Crescendo Bioscience Announces New Study in the Journal Annals of the Rheumatic Diseases for Vectra DA Blood Test
May 14 14
Crescendo Bioscience announced the online publication of a new study in the journal Annals of the Rheumatic Diseases for Crescendo's Vectra DA blood test. The study is a retrospective analysis of data from the Swedish Farmacotherapy (SWEFOT) clinical trial and shows that Vectra DA is a strong predictor of radiographically visible damage to joints, known as disease progression, in patients newly diagnosed with rheumatoid arthritis (RA). Vectra DA is the only multi-biomarker blood test validated to assess disease activity in patients with rheumatoid arthritis.
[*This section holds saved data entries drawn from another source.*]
(** X6.  An operator (move, pickup, drop, recharge) that returns [False]
    has changed nothing: the state and the rigid relations are as
    before. *)
Theorem operators_fail_closed (t : Final.task) (operator : M bool) (w w' : World) :
  Final.operators t = Some operator ->
  operator w = (Ret false, w') -> w' = w.
Proof.
  intros Hop H. destruct t; simpl in Hop; simplify_eq.
  - unfold Final.move in H. run_cases H; by simplify_eq.
  - unfold Final.pickup in H. run_cases H; by simplify_eq.
  - unfold Final.drop in H. run_cases H; by simplify_eq.
  - unfold Final.recharge in H. run_cases H; by simplify_eq.
Qed.

Lemma operators_fail_closed_witness :
  (Final.move "R1" "room1" "room4" final_world0).2 = final_world0.
Proof.
  apply (operators_fail_closed (Final.t_move "R1" "room1" "room4")
           (Final.move "R1" "room1" "room4") final_world0).
  - reflexivity.
  - vm_compute. reflexivity.
Defined.

(** X7.  Called with a name that is not a declared robot, each of the
    four operators returns [False] and changes nothing, whatever the
    state holds: the type check comes first and short-circuits every
    lookup in the state, so no [KeyError] is raised even on an empty
    state. *)
Theorem non_robot_rejected (w : World) (robots : list string) (R s e c : string) :
  types (rigid_relations w) !! "robot" = Some robots -> R ∉ robots ->
  Final.move R s e w = (Ret false, w) ∧
  Final.pickup R c w = (Ret false, w) ∧
  Final.drop R c w = (Ret false, w) ∧
  Final.recharge R w = (Ret false, w).
Proof.
  intros Hty HR.
  assert (is_a (rigid_relations w) R "robot" = Ret false) as Hno.
  { unfold is_a. rewrite (dict_get_Some _ _ _ Hty). simpl.
    by rewrite bool_decide_eq_false_2. }
  repeat split.
  - unfold Final.move. run_m. rewrite Hno. by run_m.
  - unfold Final.pickup. run_m. rewrite Hno. by run_m.
  - unfold Final.drop. run_m. rewrite Hno. by run_m.
  - unfold Final.recharge. run_m. rewrite Hno. by run_m.
Qed.

Lemma non_robot_rejected_witness :
  let w := mkWorld Final.rigid_relations0 (mkState ∅ ∅ ∅) in
  Final.move "c1" "room1" "room2" w = (Ret false, w) ∧
  Final.pickup "c1" "c2" w = (Ret false, w) ∧
  Final.drop "c1" "c2" w = (Ret false, w) ∧
  Final.recharge "c1" w = (Ret false, w).
Proof.
  apply (non_robot_rejected (mkWorld Final.rigid_relations0 (mkState ∅ ∅ ∅))
           ["R1"] "c1" "room1" "room2" "c2").
  - reflexivity.
  - apply (bool_decide_unpack _). by vm_compute.
Defined.

Lemma battery_in_range_insert st R b lo cg :
  battery_in_range st -> 0 < b ≤ Final.FULL_BATTERY ->
  battery_in_range (mkState lo cg (<[R := b]> (battery st))).
Proof.
  intros Hr Hb R' b'. simpl. rewrite lookup_insert.
  case_decide; [by intros [= <-]|apply Hr].
Qed.

Lemma final_operators_battery t operator w w' :
  Final.operators t = Some operator -> battery_in_range (state w) ->
  operator w = (Ret true, w') -> battery_in_range (state w').
Proof.
  intros Hop Hr H. destruct t; simpl in Hop; simplify_eq.
  - unfold Final.move in H. run_cases H. simplify_eq. simpl in *.
    apply battery_in_range_insert; [done|].
    dict_hyps. simplify_option_eq.
    match goal with
    | H : battery _ !! _ = Some _ |- _ => apply Hr in H
    end.
    unfold Final.COST_PER_MOVE, Final.FULL_BATTERY in *. lia.
  - unfold Final.pickup in H. run_cases H. simplify_eq. simpl in *.
    intros R' b'. apply Hr.
  - unfold Final.drop in H. run_cases H. simplify_eq. simpl in *.
    intros R' b'. apply Hr.
  - unfold Final.recharge in H. run_cases H. simplify_eq. simpl in *.
    apply battery_in_range_insert; [done|].
    unfold Final.FULL_BATTERY. lia.
Qed.

(** X8.  If every battery level is positive and at most [FULL_BATTERY],
    it is so again after any operator that succeeds; and a level that
    changes either drops by [COST_PER_MOVE] or becomes [FULL_BATTERY]. *)
Theorem battery_stays_in_range (t : Final.task) (operator : M bool) (w w' : World) :
  Final.operators t = Some operator -> battery_in_range (state w) ->
  operator w = (Ret true, w') ->
  battery_in_range (state w') ∧
  ∀ R b b', battery (state w) !! R = Some b ->
            battery (state w') !! R = Some b' ->
            b' = b ∨ b' = b - Final.COST_PER_MOVE ∨ b' = Final.FULL_BATTERY.
Proof.
  intros Hop Hr H. split; [by eapply final_operators_battery|].
  intros R' b b' Hb Hb'. destruct t; simpl in Hop; simplify_eq.
  - unfold Final.move in H. run_cases H. simplify_eq. simpl in *.
    dict_hyps. rewrite lookup_insert in Hb'. case_decide; simplify_eq; auto.
  - unfold Final.pickup in H. run_cases H. simplify_eq. simpl in *.
    left. congruence.
  - unfold Final.drop in H. run_cases H. simplify_eq. simpl in *.
    left. congruence.
  - unfold Final.recharge in H. run_cases H. simplify_eq. simpl in *.
    rewrite lookup_insert in Hb'. case_decide; simplify_eq; auto.
Qed.

Lemma battery_in_range_state0 : battery_in_range Final.state0.
Proof.
  intros R b. unfold Final.state0. simpl. rewrite lookup_insert.
  case_decide; [|by rewrite lookup_empty].
  intros [= <-]. unfold Final.FULL_BATTERY. lia.
Defined.

Lemma battery_stays_in_range_witness :
  battery_in_range (state (Final.move "R1" "room1" "room2" final_world0).2) ∧
  ∀ R b b', battery (state final_world0) !! R = Some b ->
            battery (state (Final.move "R1" "room1" "room2" final_world0).2)
              !! R = Some b' ->
            b' = b ∨ b' = b - Final.COST_PER_MOVE ∨ b' = Final.FULL_BATTERY.
Proof.
  apply (battery_stays_in_range (Final.t_move "R1" "room1" "room2")
           (Final.move "R1" "room1" "room2") final_world0).
  - reflexivity.
  - apply battery_in_range_state0.
  - vm_compute. reflexivity.
Defined.

(** Equality of two maps built by insertions, key by key. *)
Ltac map_eq_insert :=
  apply map_eq; intros ?; rewrite ?lookup_insert;
  repeat case_decide; simplify_eq; try done.

(** X9.  A robot with more than twice [COST_PER_MOVE] in its battery can
    move to an adjacent room and back: both moves succeed, and the world
    is as before except that the battery has lost twice the cost. *)
Theorem move_there_and_back (w : World) (R a b : string) (x : Z) :
  is_a (rigid_relations w) R "robot" = Ret true ->
  is_a (rigid_relations w) a "loc" = Ret true ->
  is_a (rigid_relations w) b "loc" = Ret true ->
  is_adjacent (rigid_relations w) a b = true ->
  loc (state w) !! R = Some a -> battery (state w) !! R = Some x ->
  x > 2 * Final.COST_PER_MOVE ->
  run_tasks Final.operators [Final.t_move R a b; Final.t_move R b a] w =
    Some (mkWorld (rigid_relations w)
            (mkState (loc (state w)) (cargo (state w))
               (<[R := x - 2 * Final.COST_PER_MOVE]> (battery (state w))))).
Proof.
  intros HR Ha Hb Hab Hl Hx Hgt. unfold Final.COST_PER_MOVE in Hgt.
  simpl. rewrite (move_run w R a b a x) by done.
  rewrite Hab, !bool_decide_eq_true_2 by (unfold Final.COST_PER_MOVE; lia || done).
  simpl.
  erewrite move_run; [|done..| |]; simpl.
  2: { by rewrite lookup_insert_eq. }
  2: { by rewrite lookup_insert_eq. }
  assert (is_adjacent (rigid_relations w) b a = true) as ->.
  { unfold is_adjacent in *. by rewrite orb_comm. }
  rewrite !bool_decide_eq_true_2 by (unfold Final.COST_PER_MOVE; lia || done).
  simpl. do 3 f_equal.
  - map_eq_insert.
  - unfold Final.COST_PER_MOVE. map_eq_insert. f_equal. lia.
Qed.
(** * sendtx-p2p: a shallow embedding of src/src/sendtx-p2p.cpp

    The command broadcasts one transaction to every peer channel the
    protocol service hands out, polls the connection count, and stops on a
    process-wide [stopped] flag.  Callbacks are modelled as functions on an
    explicit state; the asynchronous world (protocol service, thread pool,
    signals) delivers them as [event]s. *)

From Stdlib Require Import String Ascii List NArith ZArith Bool Lia.
Import ListNotations.

Local Open Scope string_scope.

(* ------------------------------------------------------------------ *)
(** ** Logging sinks (lines 36-64, 125-155) *)

Module Logging.

Inductive log_level := debug | info | warning | error | fatal.

(** libbitcoin's [level_repr]. *)
Definition level_repr (level : log_level) : string :=
  match level with
  | debug => "DEBUG"
  | info => "INFO"
  | warning => "WARNING"
  | error => "ERROR"
  | fatal => "FATAL"
  end.

(** [std::endl]: a newline (and a flush). *)
Definition endl : string := String (ascii_of_nat 10) EmptyString.

(** An output stream is the text written to it so far. *)
Definition ostream := string.

(** [output_to_file]: writes to [file]. *)
Definition output_to_file (file : ostream) (level : log_level)
    (domain body : string) : ostream :=
  if String.eqb body "" then file
  else
    let file := file ++ level_repr level in
    let file := if negb (String.eqb domain "")
                then file ++ " [" ++ domain ++ "]" else file in
    file ++ ": " ++ body ++ endl.

(** [output_cerr_and_file]: builds the line in an [ostringstream] and
    writes it to [std::cerr]; the [file] argument is never written.
    Returns the (file, cerr) pair after the call. *)
Definition output_cerr_and_file (file cerr : ostream) (level : log_level)
    (domain body : string) : ostream * ostream :=
  if String.eqb body "" then (file, cerr)
  else
    let output := level_repr level in
    let output := if negb (String.eqb domain "")
                  then output ++ " [" ++ domain ++ "]" else output in
    let output := output ++ ": " ++ body in
    (file, cerr ++ output ++ endl).

(** The line format of the spec, [<LEVEL>[ <domain>]: <message>]. *)
Definition spec_log_line (level : log_level) (domain body : string) : string :=
  level_repr level
  ++ (if String.eqb domain "" then "" else " [" ++ domain ++ "]")
  ++ ": " ++ body.

(** The output function installed on one severity channel.  [default_sink]
    is whatever libbitcoin installed before [bind_logging]; [file_sink p]
    is [output_to_file] and [cerr_and_file_sink p] is
    [output_cerr_and_file], each bound to the stream opened on [p]. *)
Inductive sink :=
| default_sink
| file_sink (path : string)
| cerr_and_file_sink (path : string).

Record log_config := mk_log_config {
  debug_out : sink;
  info_out : sink;
  warning_out : sink;
  error_out : sink;
  fatal_out : sink }.

Definition default_config : log_config :=
  mk_log_config default_sink default_sink default_sink default_sink default_sink.

Definition sink_of (c : log_config) (level : log_level) : sink :=
  match level with
  | debug => debug_out c
  | info => info_out c
  | warning => warning_out c
  | error => error_out c
  | fatal => fatal_out c
  end.

(** [bind_logging debug error]: a boost path is empty iff its string is.
    For a non-empty path the code opens a block-local [std::ofstream] on
    [generic_string()] of the path (truncating the file) and binds a
    [std::ref] to it; the stream is destroyed when its if-block ends.  So
    [file_sink p] and [cerr_and_file_sink p] stand for an output function
    bound to a destroyed stream that had been opened on [p]; [emit] gives
    their meaning. *)
Definition bind_logging (debug_path error_path : string) (c : log_config)
    : log_config :=
  let c :=
    if negb (String.eqb debug_path "") then
      {| debug_out := file_sink debug_path;
         info_out := file_sink debug_path;
         warning_out := warning_out c;
         error_out := error_out c;
         fatal_out := fatal_out c |}
    else c in
  if negb (String.eqb error_path "") then
    {| debug_out := debug_out c;
       info_out := info_out c;
       warning_out := file_sink error_path;
       error_out := cerr_and_file_sink error_path;
       fatal_out := cerr_and_file_sink error_path |}
  else c.

(** The outside world the sinks write to: named files and [std::cerr]. *)
Record world := mk_world {
  files : list (string * ostream);
  cerr : ostream }.

Definition file_contents (w : world) (path : string) : ostream :=
  match find (fun e => String.eqb (fst e) path) (files w) with
  | Some (_, text) => text
  | None => ""
  end.

Definition set_file (w : world) (path : string) (text : ostream) : world :=
  mk_world ((path, text) :: filter (fun e => negb (String.eqb (fst e) path)) (files w))
           (cerr w).

(** One message logged at [level].  [None] where nothing is modelled: the
    channel still has libbitcoin's default output function, or it runs
    [output_to_file], whose [file] is a [std::ref] to [bind_logging]'s
    block-local [ofstream], destroyed when that block ended, so writing it
    is undefined behaviour.  [output_cerr_and_file] receives the same
    dangling reference but never uses it, so that path is defined. *)
Definition emit (c : log_config) (level : log_level) (domain body : string)
    (w : world) : option world :=
  match sink_of c level with
  | default_sink => None
  | file_sink _ => None
  | cerr_and_file_sink p =>
      let '(f, e) := output_cerr_and_file (file_contents w p) (cerr w) level domain body in
      Some (mk_world (files (set_file w p f)) e)
  end.

Definition empty_world : world := mk_world [] "".

End Logging.

(* ------------------------------------------------------------------ *)
(** ** The broadcaster (lines 34, 66-123, 157-205) *)

Module Sendtx.

Import Logging.

Local Open Scope list_scope.

(** [size_t] values as [N], with the wrap-around of unsigned 64-bit
    arithmetic written out where the source multiplies. *)
Definition size_t := N.
Definition size_t_modulus : N := 2 ^ 64.
Definition size_t_mul (a b : size_t) : size_t := N.modulo (a * b) size_t_modulus.

Definition transaction_type := string.
Definition channel_ptr := nat.

(** [std::error_code]: [None] is success, [Some message] an error. *)
Definition error_code := option string.

Definition is_error (e : error_code) : bool :=
  match e with Some _ => true | None => false end.

Definition SIGINT : Z := 2.
Definition SIGABRT : Z := 6.
Definition SIGTERM : Z := 15.

(** Calls the program makes on the protocol service and on channels. *)
Inductive action :=
| set_max_outbound (n : size_t)
| start
| subscribe_channel (tx : transaction_type)
| send (node : channel_ptr) (tx : transaction_type)
| fetch_connection_count
| install_signal (sig : Z)
| stop.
This study evaluated the Vectra DA test score as a predictor of one-year radiographic progression in 235 patients in SWEFOT. All patients had early rheumatoid arthritis and had not been previously treated with a disease-modifying anti-rheumatic drug (DMARD). The results showed that the Vectra DA score at baseline was an independent predictor of radiographic progression over one year of DMARD treatment. Among the 201 patients with a high Vectra DA score at baseline, 21% had radiographic progression at one year. By contrast, of the 34 patients with a low/moderate Vectra DA score, only 3.4% had radiographic progression at one year, confirming that patients who do not have a high score are at low risk of progression. Vectra DA also effectively differentiated patients with and without disease progression better than the C-reactive protein (CRP) test, and other traditional measures of disease activity, including DAS28-CRP. These findings underscore the clinical value of Vectra DA for predicting disease progression in newly diagnosed patients with RA and its potential to help doctors manage patients based on their risk of disease progression. Importantly, these findings build on earlier results from the Leiden Early Arthritis Cohort study published in Rheumatology (Oxford), which showed that patients with a high Vectra DA score were at a six-fold higher risk of disease progression than those with a low Vectra DA score.